Haaretz : Quelles sont ces mesures ? Je me concentre délibérément sur les questions pratiques. Vous êtes celui qui dit que faire appel à la morale ne vous aide pas à faire vos courses à l’épicerie.
« Je ne répondrai pas à cette question. Je suis un expert de ce qui se passe dans les territoires, pas en relation bilatérales entre les Etats-Unis et Israël, ou entre l’Europe et Israël ».
Comment comptez-vous être efficace si vous ne faites que la moitié du chemin ?
« Est-ce que vous imaginez vraiment qu’il y ait quelqu’un qui siège à Bruxelles et que tout ce qui lui manque c’est une liste venant de B’Tselem avec toutes les choses qui doivent être faites ? Ils savent beaucoup mieux que moi l’influence dont ils disposent. Ce qui est nécessaire ce sont des décisions politiques prises à Berlin, Paris, Bruxelles et Washington ».
Soutenez-vous le mouvement de boycott, désinvestissement et sanctions ?
« Nous n’avons pas de position concernant le mouvement de BDS, et nous n’en aurons pas non plus ».
Pourquoi pas ? C’est un mouvement favorisant une lutte non-violente contre Israël, avec un discours qui est assez semblable au vôtre. Il serait naturel pour vous de coopérer avec lui.
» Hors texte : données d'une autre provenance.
(* ===== verification/VisionConfig.v ===== *)
(** * The configuration of the vision service (appliance/vision/src/cs71vision/config.py)

    The same three profiles as the daemon's, and a confidence threshold per chute
    below which nothing is sorted without a person. *)
From S2P Require Import Prelude PyString PyFloat Toml.

Inductive Profile := DEVELOPMENT | TEST | PRODUCTION.
#[export] Instance vision_profile_eq_dec : EqDecision Profile.
Proof. solve_decision. Defined.
Inductive Backend := FIXTURE | V4L2.
#[export] Instance vision_backend_eq_dec : EqDecision Backend.
Proof. solve_decision. Defined.

Definition profile_value (p : Profile) : string :=
  match p with DEVELOPMENT => "development" | TEST => "test" | PRODUCTION => "production" end.
Definition backend_value (b : Backend) : string := match b with FIXTURE => "fixture" | V4L2 => "v4l2" end.

Definition to_profile (s : string) : cresult Profile :=
  if bool_decide (s = "development") then Ok DEVELOPMENT
  else if bool_decide (s = "test") then Ok TEST
  else if bool_decide (s = "production") then Ok PRODUCTION
  else config_error (str_repr s +:+ " is not a valid Profile").
Definition to_backend (s : string) : cresult Backend :=
  if bool_decide (s = "fixture") then Ok FIXTURE
  else if bool_decide (s = "v4l2") then Ok V4L2
  else config_error (str_repr s +:+ " is not a valid Backend").

Definition PRODUCTION_DEVICE_PATH : string := "/dev/cs71vision".
Definition PRODUCTION_DAEMON_SOCKET_PATH : string := "/run/cs71/cs71d.sock".
Definition PRODUCTION_DAEMON_SERVICE_TOKEN_PATH : string := "/etc/cs71-vision/service-token".
Definition PRODUCTION_MACHINE_SERVICE_TOKEN_PATH : string := "/etc/cs71-vision/machine-service-token".
Definition PRODUCTION_DATASET_PATH : string := "/var/lib/cs71-vision/vision.db".
Definition PRODUCTION_API_SOCKET_PATH : string := "/run/cs71-vision/cs71vision.sock".
Definition _DEVELOPMENT_DAEMON_SOCKET_PATH : string := "/tmp/cs71/cs71d.sock".
Definition _DEVELOPMENT_DATASET_PATH : string := "/tmp/cs71-vision/vision.db".
Definition _DEVELOPMENT_API_SOCKET_PATH : string := "/tmp/cs71-vision/cs71vision.sock".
« Nous consacrons nos efforts à faire pression sur les acteurs internationaux tels que les gouvernements, qui ont la responsabilité de sauvegarder les droits de l’homme - et certainement pas de collaborer à leur violation. Nous pensons évidement que toutes les initiatives législatives contre le BDS, ici et à l’étranger, sont insensées, mais nous ne dirons pas aux personnes ce qu’elles doivent faire ».
J’ai le sentiment que vous trouvez un moyen diplomatique de ne pas toucher cette patate chaude. Cela semble vous ennuyer de soutenir un mouvement qui parle comme vous mais qui est vilipendé par l’opinion publique israélienne.
« Je pense qu’il y a une idée fausse à notre sujet. Nous ne sommes pas un parti ou un mouvement de masse. B’Tselem n’est pas un mouvement ou un parti ayant pour but de mettre fin à l’occupation ; nous sommes une association de défense des droits de l’homme. Regardez notre compte-rendu. Dire que c’est une association de froussards n’est pas fondé sur la réalité ».
Selon El-Ad, les questions ou les réclamations qui sont faites à des organisations comme la sienne découlent du vide politique qui a été créé. « Qui sont ceux qui s’obstinent vraiment à faire entendre une voix peu flatteuse contre l’occupation ? Ce sont Breaking the Silence (Briser le Silence) et B’Tselem », précise-t-il. « Je pense que l’on nous pose ces questions parce que la vie politique israélienne est si anémique et dans un tel état de délabrement, et il n’y a ici aucune opposition à l’occupation ».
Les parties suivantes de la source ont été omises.